I’m sitting in my big brown chair beside the window. My tea sits on the window ledge. I’m surrounded by books, Christmas cards and mail.
The last few days have been a sumptuous solitude.
“Language… has created the word ‘loneliness’ to express the pain of being alone. And it has created the word ‘solitude’ to express the glory of being alone.” — Paul Tillich
Remember in my last post when I said relaxing felt like a cold?
Well, it appears that a cold also feels like a cold.
Over the last few days, every toxin that I’ve held in my body has released itself in the form of some unholy mucus that has spewed out of my nose. I must have blown my nose ten thousand times. Days later, my nose is raw and my sinuses feel like they’ve been wrung out like an overused dish towel.
But I feel empty and that’s a good thing.
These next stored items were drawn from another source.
(** The layout after the text has been padded. *)
Lemma padded_layout nap D E T nap2 :
  ready nap -> alloc_aligned E -> D = NaClRoundAllocPage (static_text_end nap) -> D <= E ->
  (rodata_start nap <> 0 -> E <= rodata_start nap) -> (data_start nap <> 0 -> E <= data_start nap) ->
  alloc_aligned T -> static_text_end nap <= T -> T <= D -> rodata_start nap <> 0 \/ data_start nap <> 0 ->
  (static_text_end nap2 = T /\ dynamic_text_start nap2 = D /\ dynamic_text_end nap2 = E) ->
  (addr_bits nap2 = addr_bits nap /\ mem_start nap2 = mem_start nap /\ rodata_start nap2 = rodata_start nap /\
   data_start nap2 = data_start nap /\ break_addr nap2 = break_addr nap /\ data_end nap2 = data_end nap /\
   stack_size nap2 = stack_size nap) -> layout_ok nap2.
Proof using.
  intros [[Ht [Hbr Hde] Hr Hd _ _] [P1 P2 P3 P4] _ Hst Hroom _ _ _] HE HD HDE Hro Hda HT HtT HTD Hseg.
  change NACL_TRAMPOLINE_END with 131072 in Ht.
  destruct (round_alloc_bounds (static_text_end nap)) as ((Hb1 & _) & Hal & _); [lia|].
  destruct (NaClRoundAllocPage_spec (data_end nap)) as (_ & Hge & _); [zlia|]. rewrite <- HD in *.
  intros (E1 & E2 & E3) (F1 & F2 & F3 & F4 & F5 & F6 & F7).
  split; rewrite ?E1, ?E2, ?E3, ?F1, ?F2, ?F3, ?F4, ?F5, ?F6, ?F7; change NACL_TRAMPOLINE_END with 131072.
  - split; by rewrite ?F1, ?F2.
  - split; [done|lia].
  - split_and!; done || lia.
  - destruct Hr as [?|[? ?]]; [by left|]. destruct (decide (rodata_start nap = 0)); [by left|right].
    split_and!; [done|by apply Hro|lia].
  - destruct Hd as [?|(? & ? & ?)]; [by left|]. destruct (decide (data_start nap = 0)); [by left|right].
    split_and!; [done|by apply Hda|lia|done].
  - split; [done|]. split; [|lia]. destruct Hseg as [Hs|Hs].
    + specialize (Hro Hs). destruct Hr as [?|[? ?]]; [done|lia].
    + specialize (Hda Hs). destruct Hd as [?|(? & ? & ?)]; [done|lia].
  - split_and!; try lia; apply Hst.
Qed.

Lemma ready_bounds nap :
  ready nap -> 131072 <= static_text_end nap <= data_end nap /\ data_end nap + 65536 <= two32.
Proof using.
  intros [[Ht [_ Hde] _ _ _ _] _ _ [Hsa Hs] Hroom _ _ _]. change NACL_TRAMPOLINE_END with 131072 in Ht.
  destruct (NaClRoundAllocPage_spec (data_end nap)) as (_ & Hge & _); [zlia|].
  assert (65536 <= stack_size nap) by (unfold alloc_aligned in Hsa; Z.div_mod_to_equations; lia). lia.
Qed.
While I’ve been detoxing, I’ve been reading Life is Verb: 37 days to wake up, be mindful and live intentionally by Patti Digh.
In it, she tells charming little stories about how to live each day with a little more gusto.
The back cover of the book reads:
“The death of her stepfather just 37 days after being diagnosed with cancer woke Patti Digh up, scared her, and made her examine her own life. She realized that living your best life doesn’t mean ditching your job and sailing around the world—it means living each individual, glorious, simple day with more intention.”
Funny. I didn’t read that until after I ditched my job and intend to zip around the world.
But before I go, I’m going to sit in my window, sip my tea and watch the rain.